Exercise: Restate word for word the lines of the records below, starting at the line that contains "- [Seccomp]: [injector/seccomp.cpp]: the" and ending at the line that contains "- [SoList]: the", with both of those lines included and nothing else.

Stored items:
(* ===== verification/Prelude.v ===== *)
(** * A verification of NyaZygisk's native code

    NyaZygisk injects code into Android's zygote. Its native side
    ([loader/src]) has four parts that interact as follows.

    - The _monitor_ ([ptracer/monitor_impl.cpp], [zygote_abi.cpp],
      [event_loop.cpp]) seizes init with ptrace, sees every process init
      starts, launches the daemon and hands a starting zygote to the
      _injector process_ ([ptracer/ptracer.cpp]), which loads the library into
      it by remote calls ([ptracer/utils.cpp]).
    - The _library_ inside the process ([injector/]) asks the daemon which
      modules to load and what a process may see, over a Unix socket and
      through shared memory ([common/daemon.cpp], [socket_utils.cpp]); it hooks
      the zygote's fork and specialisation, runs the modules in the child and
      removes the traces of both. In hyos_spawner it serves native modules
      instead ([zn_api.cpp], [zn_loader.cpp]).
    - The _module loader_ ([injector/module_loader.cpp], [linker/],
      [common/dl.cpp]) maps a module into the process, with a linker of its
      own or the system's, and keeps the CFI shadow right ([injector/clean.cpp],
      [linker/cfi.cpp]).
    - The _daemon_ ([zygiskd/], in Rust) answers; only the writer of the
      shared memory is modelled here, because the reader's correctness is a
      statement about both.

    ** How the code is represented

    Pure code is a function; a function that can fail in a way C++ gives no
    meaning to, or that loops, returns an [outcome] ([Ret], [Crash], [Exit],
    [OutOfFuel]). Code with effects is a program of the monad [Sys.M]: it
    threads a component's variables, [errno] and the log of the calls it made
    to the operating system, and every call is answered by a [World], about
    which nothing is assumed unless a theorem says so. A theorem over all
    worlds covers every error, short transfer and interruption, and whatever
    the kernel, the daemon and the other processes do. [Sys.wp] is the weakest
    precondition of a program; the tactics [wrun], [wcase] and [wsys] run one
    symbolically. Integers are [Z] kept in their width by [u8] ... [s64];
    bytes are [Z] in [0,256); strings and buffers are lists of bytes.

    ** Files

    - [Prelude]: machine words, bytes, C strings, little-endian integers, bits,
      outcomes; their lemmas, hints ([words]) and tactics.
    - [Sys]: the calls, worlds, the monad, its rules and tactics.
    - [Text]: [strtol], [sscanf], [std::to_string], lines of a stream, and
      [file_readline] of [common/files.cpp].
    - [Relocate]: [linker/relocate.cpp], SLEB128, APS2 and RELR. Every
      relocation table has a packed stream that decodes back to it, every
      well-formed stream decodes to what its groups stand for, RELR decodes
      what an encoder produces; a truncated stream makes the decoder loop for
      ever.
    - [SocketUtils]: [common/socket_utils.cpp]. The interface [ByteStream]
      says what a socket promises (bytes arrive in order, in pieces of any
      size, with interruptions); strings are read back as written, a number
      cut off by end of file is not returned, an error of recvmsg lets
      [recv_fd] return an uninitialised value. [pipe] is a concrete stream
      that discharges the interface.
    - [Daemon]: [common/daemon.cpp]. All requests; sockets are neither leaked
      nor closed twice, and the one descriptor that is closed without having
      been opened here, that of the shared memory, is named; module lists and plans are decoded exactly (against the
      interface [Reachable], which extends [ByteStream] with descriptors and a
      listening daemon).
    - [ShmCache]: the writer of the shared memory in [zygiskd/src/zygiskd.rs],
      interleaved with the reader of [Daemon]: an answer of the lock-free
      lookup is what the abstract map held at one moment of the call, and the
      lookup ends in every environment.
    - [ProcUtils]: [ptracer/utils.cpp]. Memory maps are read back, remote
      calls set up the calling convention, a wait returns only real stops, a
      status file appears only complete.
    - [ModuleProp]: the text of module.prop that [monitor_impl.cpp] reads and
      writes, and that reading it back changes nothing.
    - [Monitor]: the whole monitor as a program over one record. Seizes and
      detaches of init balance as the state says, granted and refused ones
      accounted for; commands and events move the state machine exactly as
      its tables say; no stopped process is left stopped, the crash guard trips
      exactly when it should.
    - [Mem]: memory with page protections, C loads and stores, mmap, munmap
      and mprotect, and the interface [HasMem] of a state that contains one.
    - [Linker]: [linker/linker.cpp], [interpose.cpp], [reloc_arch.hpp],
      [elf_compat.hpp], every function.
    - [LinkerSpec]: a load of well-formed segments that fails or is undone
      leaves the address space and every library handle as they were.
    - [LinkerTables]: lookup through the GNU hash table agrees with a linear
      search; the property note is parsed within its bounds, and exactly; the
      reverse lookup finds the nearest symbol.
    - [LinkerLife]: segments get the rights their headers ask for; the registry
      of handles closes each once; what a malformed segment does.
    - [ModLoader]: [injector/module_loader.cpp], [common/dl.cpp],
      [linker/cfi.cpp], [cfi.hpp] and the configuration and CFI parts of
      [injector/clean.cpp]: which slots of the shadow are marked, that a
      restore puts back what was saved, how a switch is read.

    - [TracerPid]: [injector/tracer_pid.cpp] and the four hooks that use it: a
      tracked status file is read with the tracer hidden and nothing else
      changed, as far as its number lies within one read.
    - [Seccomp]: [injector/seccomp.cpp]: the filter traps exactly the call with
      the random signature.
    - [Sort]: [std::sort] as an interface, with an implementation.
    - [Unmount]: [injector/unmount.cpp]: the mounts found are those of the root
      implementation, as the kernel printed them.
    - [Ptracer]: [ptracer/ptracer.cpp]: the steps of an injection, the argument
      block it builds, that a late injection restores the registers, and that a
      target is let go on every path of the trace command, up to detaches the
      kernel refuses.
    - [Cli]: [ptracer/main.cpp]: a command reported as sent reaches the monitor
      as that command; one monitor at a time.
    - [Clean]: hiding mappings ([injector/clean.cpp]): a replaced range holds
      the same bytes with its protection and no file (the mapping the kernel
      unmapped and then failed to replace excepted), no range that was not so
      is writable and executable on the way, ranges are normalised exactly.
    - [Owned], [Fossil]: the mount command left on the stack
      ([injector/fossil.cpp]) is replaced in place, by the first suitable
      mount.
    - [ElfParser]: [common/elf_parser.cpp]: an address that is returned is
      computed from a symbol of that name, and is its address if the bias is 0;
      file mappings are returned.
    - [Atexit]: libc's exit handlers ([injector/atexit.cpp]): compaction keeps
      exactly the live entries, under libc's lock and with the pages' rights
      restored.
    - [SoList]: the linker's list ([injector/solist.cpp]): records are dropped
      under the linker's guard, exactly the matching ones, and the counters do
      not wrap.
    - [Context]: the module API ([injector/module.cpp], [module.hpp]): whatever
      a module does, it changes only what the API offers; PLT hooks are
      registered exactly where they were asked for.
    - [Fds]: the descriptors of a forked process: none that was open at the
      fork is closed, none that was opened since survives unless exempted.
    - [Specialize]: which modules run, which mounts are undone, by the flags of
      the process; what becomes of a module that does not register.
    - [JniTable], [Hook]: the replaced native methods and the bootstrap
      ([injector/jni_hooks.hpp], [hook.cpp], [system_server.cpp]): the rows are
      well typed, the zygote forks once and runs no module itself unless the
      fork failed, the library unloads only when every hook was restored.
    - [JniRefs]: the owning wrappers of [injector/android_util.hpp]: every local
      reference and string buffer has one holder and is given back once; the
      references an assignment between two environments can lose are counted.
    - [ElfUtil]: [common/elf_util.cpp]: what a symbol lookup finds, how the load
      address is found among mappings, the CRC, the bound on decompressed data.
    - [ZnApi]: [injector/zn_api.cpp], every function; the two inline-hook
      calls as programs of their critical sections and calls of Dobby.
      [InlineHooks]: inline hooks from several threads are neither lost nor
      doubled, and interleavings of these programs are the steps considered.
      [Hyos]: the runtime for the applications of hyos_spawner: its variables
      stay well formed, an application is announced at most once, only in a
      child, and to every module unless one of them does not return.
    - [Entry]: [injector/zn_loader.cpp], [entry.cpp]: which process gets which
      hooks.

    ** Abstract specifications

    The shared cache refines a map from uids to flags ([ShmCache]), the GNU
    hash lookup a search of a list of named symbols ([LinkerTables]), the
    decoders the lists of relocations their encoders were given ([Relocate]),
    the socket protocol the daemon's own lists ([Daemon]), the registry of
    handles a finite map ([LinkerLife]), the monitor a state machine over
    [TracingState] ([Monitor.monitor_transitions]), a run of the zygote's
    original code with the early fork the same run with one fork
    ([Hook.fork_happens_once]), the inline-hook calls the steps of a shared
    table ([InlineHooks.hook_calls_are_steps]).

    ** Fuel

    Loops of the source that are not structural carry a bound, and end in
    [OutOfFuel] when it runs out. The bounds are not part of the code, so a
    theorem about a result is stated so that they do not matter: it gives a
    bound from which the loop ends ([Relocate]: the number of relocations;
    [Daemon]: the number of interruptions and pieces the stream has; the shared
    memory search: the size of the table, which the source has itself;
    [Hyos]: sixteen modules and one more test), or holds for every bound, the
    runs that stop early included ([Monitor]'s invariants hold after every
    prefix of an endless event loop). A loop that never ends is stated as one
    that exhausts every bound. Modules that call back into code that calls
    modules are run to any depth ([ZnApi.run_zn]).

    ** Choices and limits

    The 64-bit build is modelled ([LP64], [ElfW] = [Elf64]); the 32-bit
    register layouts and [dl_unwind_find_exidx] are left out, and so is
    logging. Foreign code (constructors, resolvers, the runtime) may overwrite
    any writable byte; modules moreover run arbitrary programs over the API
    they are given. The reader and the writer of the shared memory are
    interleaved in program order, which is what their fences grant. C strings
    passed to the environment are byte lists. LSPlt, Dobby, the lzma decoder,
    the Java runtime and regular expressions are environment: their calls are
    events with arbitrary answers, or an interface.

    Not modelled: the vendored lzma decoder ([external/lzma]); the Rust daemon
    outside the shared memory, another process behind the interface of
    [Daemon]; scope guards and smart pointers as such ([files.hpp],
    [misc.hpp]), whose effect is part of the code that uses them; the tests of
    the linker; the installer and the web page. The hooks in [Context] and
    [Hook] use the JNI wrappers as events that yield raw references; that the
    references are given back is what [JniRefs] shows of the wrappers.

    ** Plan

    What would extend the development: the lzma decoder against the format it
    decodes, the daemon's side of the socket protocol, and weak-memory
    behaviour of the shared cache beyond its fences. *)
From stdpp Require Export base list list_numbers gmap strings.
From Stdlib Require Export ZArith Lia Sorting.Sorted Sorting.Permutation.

Reply:
    - [Seccomp]: [injector/seccomp.cpp]: the filter traps exactly the call with
      the random signature.
    - [Sort]: [std::sort] as an interface, with an implementation.
    - [Unmount]: [injector/unmount.cpp]: the mounts found are those of the root
      implementation, as the kernel printed them.
    - [Ptracer]: [ptracer/ptracer.cpp]: the steps of an injection, the argument
      block it builds, that a late injection restores the registers, and that a
      target is let go on every path of the trace command, up to detaches the
      kernel refuses.
    - [Cli]: [ptracer/main.cpp]: a command reported as sent reaches the monitor
      as that command; one monitor at a time.
    - [Clean]: hiding mappings ([injector/clean.cpp]): a replaced range holds
      the same bytes with its protection and no file (the mapping the kernel
      unmapped and then failed to replace excepted), no range that was not so
      is writable and executable on the way, ranges are normalised exactly.
    - [Owned], [Fossil]: the mount command left on the stack
      ([injector/fossil.cpp]) is replaced in place, by the first suitable
      mount.
    - [ElfParser]: [common/elf_parser.cpp]: an address that is returned is
      computed from a symbol of that name, and is its address if the bias is 0;
      file mappings are returned.
    - [Atexit]: libc's exit handlers ([injector/atexit.cpp]): compaction keeps
      exactly the live entries, under libc's lock and with the pages' rights
      restored.
    - [SoList]: the linker's list ([injector/solist.cpp]): records are dropped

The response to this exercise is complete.